:: EXERCISE REQUIREMENTS ::
State how many lines of the entries hold the string "Fixpoint", and nothing more.

:: Stored data ::
Lemma get_z t buf c l m : 12 <= t -> sqlite3VdbeSerialGet buf t c = Some (l, m) -> set_z m buf = m.
Proof.
  intros Ht. unfold sqlite3VdbeSerialGet.
  repeat match goal with |- context [t =? ?k] => destruct (Z.eqb_spec t k) as [?|_]; [lia|] end. cbn [orb].
  intros E. by apply (inj Some), pair_eq in E as [_ <-].
Qed.

Lemma unpack_placed ff e nKey szHdr aKey ms : forall todo idx d tl x,
  Forall key_cell ms -> bytes_ok aKey -> 0 <= idx -> 0 <= d ->
  drop (Z.to_nat idx) aKey = types ff ms ++ tl -> idx + Z.of_nat (length (types ff ms)) = szHdr ->
  drop (Z.to_nat d) aKey = payloads ff ms ++ x -> d + Z.of_nat (length (payloads ff ms)) <= nKey ->
  (length ms <= todo)%nat ->
  exists cs ps, unpack_loop todo e nKey szHdr aKey idx d = Some cs /\
    unpack_places (length cs) nKey szHdr aKey idx d = Some ps /\ length ps = length cs /\
    Forall2 (reads_as e) cs ms /\ map (current aKey) (zip cs ps) = cs /\
    placed ff d (zip cs ps) ms (map (fun m => payload m ff) ms).
Proof.
  induction ms as [|m ms IH]; intros todo idx d tl x Hs Hb Hi Hd Hty Hti Hp Hpd Htodo.
  - exists [], []. cbn in Hti. split; [|by repeat split; constructor]. destruct todo; [done|]. cbn [unpack_loop].
    destruct (Z.ltb_spec idx szHdr); [lia|done].
  - apply Forall_cons in Hs as [Hm Hs]. destruct todo as [|todo]; [cbn in Htodo; lia|].
    rewrite types_cons, length_app in Hti. rewrite payloads_cons, length_app in Hpd.
    rewrite types_cons, <- app_assoc in Hty. rewrite payloads_cons, <- app_assoc in Hp.
    pose proof (serial_type_range m ff (proj1 Hm)) as Hr.
    assert (Hrest : bytes_ok (types ff ms ++ tl)).
    { apply (bytes_ok_drop (Z.to_nat idx)) in Hb. rewrite Hty in Hb. by apply bytes_ok_app in Hb as [_ Hb]. }
    assert (Hx : bytes_ok (payloads ff ms ++ x)).
    { apply (bytes_ok_drop (Z.to_nat d)) in Hb. rewrite Hp in Hb. by apply bytes_ok_app in Hb as [_ Hb]. }
    destruct (varint32_read _ _ Hr Hrest) as (Hl & _ & Hg). pose proof (varint_len_range _ Hr) as Hpos.
    pose proof (payload_length m ff (proj1 Hm)) as Hpl.
    destruct (serial_get m ff (payloads ff ms ++ x) (set_enc blank_cell e) (proj1 Hm)) as (c & Hc & Hv & He & Hp').
    pose proof (holds_unpacked ff m _ e c d Hm Hx Hc (conj Hv (conj He Hp'))) as Hh.
    set (t := sqlite3VdbeSerialType m ff) in *.
    destruct (IH todo (idx + sqlite3VarintLen t) (d + Z.of_nat (length (payload m ff))) tl x) as (cs & ps & Hu & Hps & Hlen & Hra & Hcur & Hpl'); try done; try lia.
    { rewrite Z2Nat.inj_add, <- drop_drop, Hty by lia. rewrite <- Hl, Nat2Z.id. apply drop_app_length. }
    { rewrite Z2Nat.inj_add, <- drop_drop, Hp, Nat2Z.id by lia. apply drop_app_length. }
    { cbn in Htodo. lia. }
    exists (c :: cs), ((if t >=? 12 then At d else Own) :: ps). cbn [unpack_loop unpack_places length].
    destruct (Z.ltb_spec idx szHdr); [|lia]. destruct (Z.leb_spec d nKey); [|lia]. cbn [andb].
    rewrite Hty, Hg, Hp. cbn [mbind option_bind]. rewrite Hc. cbn [mbind option_bind]. rewrite Hu, <- Hpl, Hps. cbn [mbind option_bind].
    split; [done|]. split; [done|]. split; [by rewrite Hlen|]. split; [by constructor|].
    split; [|by split]. cbn [zip zip_with map]. rewrite Hcur. f_equal. rewrite Z.geb_leb. destruct (Z.leb_spec 12 t); [|done].
    unfold current. cbn [fst snd]. rewrite Hp. by eapply get_z.
Qed.
Definition sqlite3BtreeIsInTrans p : M bool :=
  if p =? 0 then mret false else b ← load_btree p; mret (b.(inTrans) =? TRANS_WRITE).

Definition sqlite3BtreeIsInReadTrans p : M bool :=
  if p =? 0 then mret false else b ← load_btree p; mret (negb (b.(inTrans) =? TRANS_NONE)).

(** The loop over the databases of a connection in sqlite3VdbeCloseStatement
    (vdbeaux.c), where a statement transaction is open. *)
Fixpoint close_statement_loop (eOp iSavepoint rc : Z) (aDb : list Z) : M Z :=
  match aDb with
  | [] => mret rc
  | pBt :: aDb =>
      rc2 ← (if pBt =? 0 then mret SQLITE_OK
             else
               rc2 ← (if eOp =? SAVEPOINT_ROLLBACK
                      then sqlite3BtreeSavepoint pBt SAVEPOINT_ROLLBACK iSavepoint
                      else mret SQLITE_OK);
               if rc2 =? SQLITE_OK
               then sqlite3BtreeSavepoint pBt SAVEPOINT_RELEASE iSavepoint else mret rc2);
      close_statement_loop eOp iSavepoint (if rc =? SQLITE_OK then rc2 else rc) aDb
  end.

(** ** Tables *)

Definition hex_digit (d : Z) : Ascii.ascii :=
  Ascii.ascii_of_nat (Z.to_nat (if d <? 10 then 48 + d else 87 + d)).

(** [%0kx]: the [k] low hexadecimal digits. *)
Fixpoint hex (k : nat) (v : Z) (acc : string) : string :=
  match k with
  | O => acc
  | S k => hex k (v / 16) (String (hex_digit (v mod 16)) acc)
  end.

Definition tab_name (iTable : Z) : string := String.append "Tab." (hex 8 (u32 iTable) "").

Definition open_dbi t (name : option string) (fl : Z) : M (Z * Z) :=
  call (fun w => let '(rc, dbi, w) := mdb_open w t name fl in ((rc, dbi), w)).

Definition BtreeTableHandle p (iTable : Z) : M (Z * Z) :=
  b ← load_btree p;
  t ← deref b.(curr_txn);
  main ← ask (fun w => mt_dbs w t MAIN_DBI);
  let nptr := if (iTable =? 1) && (main.(md_entries) =? 0) then None else Some (tab_name iTable) in
  '(rc, dbi) ← open_dbi t nptr 0;
  _ ← (if rc =? 0 then
         db ← ask (fun w => mt_dbs w t dbi);
         if negb (Z.land db.(md_flags) MDB_DUPSORT =? 0)
         then run (fun w => mdb_set_compare w t dbi) else mret ()
       else mret ());
  mret (errmap rc, dbi).

(** [pnChange]: whether it is given; the result is the increment. *)
Definition sqlite3BtreeClearTable p (iTable : Z) (pnChange : bool) : M (Z * Z) :=
  b ← load_btree p;
  t ← deref b.(curr_txn);
  ents ← (if pnChange then db ← ask (fun w => mt_dbs w t iTable); mret db.(md_entries)
          else mret 0);
  '(rc, dbi) ← BtreeTableHandle p iTable;
  if negb (rc =? 0) then mret (errmap rc, 0)
  else
    rc ← call (fun w => mdb_drop w t dbi false);
    mret (errmap rc, if (rc =? 0) && pnChange then i32 ents else 0).

Definition sqlite3BtreeDropTable p (iTable : Z) : M (Z * Z) :=
  '(rc, dbi) ← BtreeTableHandle p iTable;
  rc ← (if rc =? 0 then
          b ← load_btree p;
          t ← deref b.(curr_txn);
          call (fun w => mdb_drop w t dbi true)
        else mret rc);
  mret (errmap rc, 0).

(** The bytes of a 32-bit integer in memory, little-endian. *)
Definition le32 (v : Z) : list Z :=
  [v mod 256; v / 256 mod 256; v / 65536 mod 256; v / 16777216 mod 256].

Definition of_le32 (d : list Z) : option Z :=
  match d with
  | b0 :: b1 :: b2 :: b3 :: _ => Some (b0 + 256 * b1 + 65536 * b2 + 16777216 * b3)
  | _ => None
  end.

Definition sqlite3BtreeGetMeta p (idx : Z) : M Z :=
  if idx =? 0 then mret 0
  else
    b ← load_btree p;
    t ← deref b.(curr_txn);
    '(_, dbi) ← open_dbi t None 0;
    '(rc, data) ← ask (fun w => mdb_get w t dbi (le32 idx));
    if rc =? 0 then deref (of_le32 data) else mret 0.

Definition sqlite3BtreeUpdateMeta p (idx iMeta : Z) : M Z :=
  b ← load_btree p;
  e ← env_of b;
  fl ← ask (fun w => me_flags w e);
  if negb (Z.land fl MDB_RDONLY =? 0) then mret SQLITE_READONLY
  else
    t ← deref b.(curr_txn);
    '(_, dbi) ← open_dbi t None 0;
    rc ← call (fun w => mdb_put w t dbi (le32 idx) (le32 iMeta) 0);
    mret (errmap rc).

(** The result code and [*piTable]. *)
Definition sqlite3BtreeCreateTable p (flags : Z) : M (Z * option Z) :=
  last ← sqlite3BtreeGetMeta p BTREE_LARGEST_ROOT_PAGE;
  let last := u32 (last + 1) in
  b ← load_btree p;
  t ← deref b.(main_txn);
  '(rc, last) ←
    (if last =? 1 then
       '(rc, _) ← open_dbi t (Some (tab_name last)) (Z.lor MDB_CREATE MDB_INTEGERKEY);
       mret (rc, u32 (last + 1))
     else mret (0, last));
  if negb (rc =? 0) then mret (errmap rc, None)
  else
    let mflags := if negb (Z.land flags BTREE_INTKEY =? 0) then MDB_INTEGERKEY else MDB_DUPSORT in
    rdonly ← ask (fun w => mt_rdonly w t);
    let mflags := if (rdonly : bool) then mflags else Z.lor mflags MDB_CREATE in
    '(rc, dbi) ← open_dbi t (Some (tab_name last)) mflags;
    if rc =? 0 then
      _ ← (if negb (Z.land mflags MDB_DUPSORT =? 0)
           then run (fun w => mdb_set_compare w t dbi) else mret ());
      _ ← sqlite3BtreeUpdateMeta p BTREE_LARGEST_ROOT_PAGE last;
      mret (errmap rc, Some last)
    else mret (errmap rc, None).

(** [pCur] is the caller's memory; on failure it is left alone. *)
Definition sqlite3BtreeCursor p (iTable wrFlag : Z) (ki : option KeyInfo) pCur : M Z :=
  '(rc, dbi) ← BtreeTableHandle p iTable;
  _ ← (if rc =? 0 then
         b ← load_btree p;
         t ← deref b.(curr_txn);
         m ← ask (fun w => mdb_cursor_init w t dbi);
         c ← load_cursor pCur;
         _ ← store_cursor pCur
               (mkCursor _ _ b.(pCursor) p ki c.(cachedRowid) c.(index) m);
         store_btree p (set_pCursor b pCur)
       else mret ());
  mret rc.
(* ===== verification/BtreeCursor.v ===== *)
(** * Cursor lists, cached rowids and reference counts of the LMDB back-end

    A handle's cursors form a list through their pNext fields.  Opening a
    cursor pushes it, closing one removes exactly that one; the cached rowid
    is set in the cursors of all handles of the environment; opening a file
    twice leaves a reference count that closing does not bring back to 0. *)

From stdpp Require Import strings.
From S2P Require Import Prelude Mem Serial Lmdb LmdbSim Btree BtreeTxn BtreeTable.

Section cursors.
Context `{LmdbLaws}.
Implicit Types (s : state) (w : lmdb) (t r : txn) (cs : gmap Z (BtCursor txn pos)).

(** ** Lists *)

Lemma cursor_list_split cs p a pre x post :
  cursor_list cs p a (pre ++ x :: post) ->
  exists c, cs !! x = Some c /\ c.(pBtree) = p /\ x <> 0 /\ cursor_list cs p c.(pNext) post.
Proof.
  revert a. induction pre as [|y pre IH]; intros a; cbn.
  - intros (-> & Hn & c & Hc & Hp & Hl). by exists c.
  - intros (_ & _ & c & _ & _ & Hl). by apply IH in Hl.
Qed.

(** The list ends at NULL, so its elements are determined by its head. *)
Lemma cursor_list_inj cs p a l l' : cursor_list cs p a l -> cursor_list cs p a l' -> l = l'.
Proof.
  revert a l'. induction l as [|x l IH]; intros a [|x' l']; cbn; [done| | |].
  - by intros -> (<- & ? & _).
  - by intros (-> & ? & _) ->.
  - intros (-> & Hn & c & Hc & _ & Hl) (<- & _ & c' & Hc' & _ & Hl'). f_equal.
    rewrite Hc in Hc'. injection Hc' as <-. by eapply IH.
Qed.

(** Redirecting the link to [x] past it. *)
Lemma cursor_list_unlink cs p a pre y x post cy c :
  NoDup (pre ++ y :: x :: post) ->
  cursor_list cs p a (pre ++ y :: x :: post) ->
  cs !! y = Some cy -> cs !! x = Some c ->
  cursor_list (<[y := set_pNext cy c.(pNext)]> cs) p a (pre ++ y :: post).
Proof.
  intros Hd Hl Hy Hx. revert a Hl Hd. induction pre as [|z pre IH]; intros a; cbn [app].
  - cbn. intros (-> & Hn & cy' & Hy' & Hp & _ & Hnx & c' & Hx' & Hpx & Hl) Hd.
    rewrite Hy in Hy'. injection Hy' as <-. rewrite Hx in Hx'. injection Hx' as <-.
    split; [done|]. split; [done|]. eexists. split; [apply lookup_insert_eq|]. split; [done|]. cbn.
    eapply cursor_list_links; [|exact Hl]. intros u Hu. rewrite lookup_insert_ne; [done|].
    intros <-. apply NoDup_cons in Hd as [Hd _]. apply Hd. by right.
  - cbn. intros (-> & Hn & cz & Hz & Hp & Hl) Hd. apply NoDup_cons in Hd as [Hz' Hd].
    split; [done|]. split; [done|]. exists cz.
    split; [|split; [done|by apply IH]].
    rewrite lookup_insert_ne; [done|]. intros ->. apply Hz', elem_of_app. right. left.
Qed.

:: FINAL ANSWER ::
2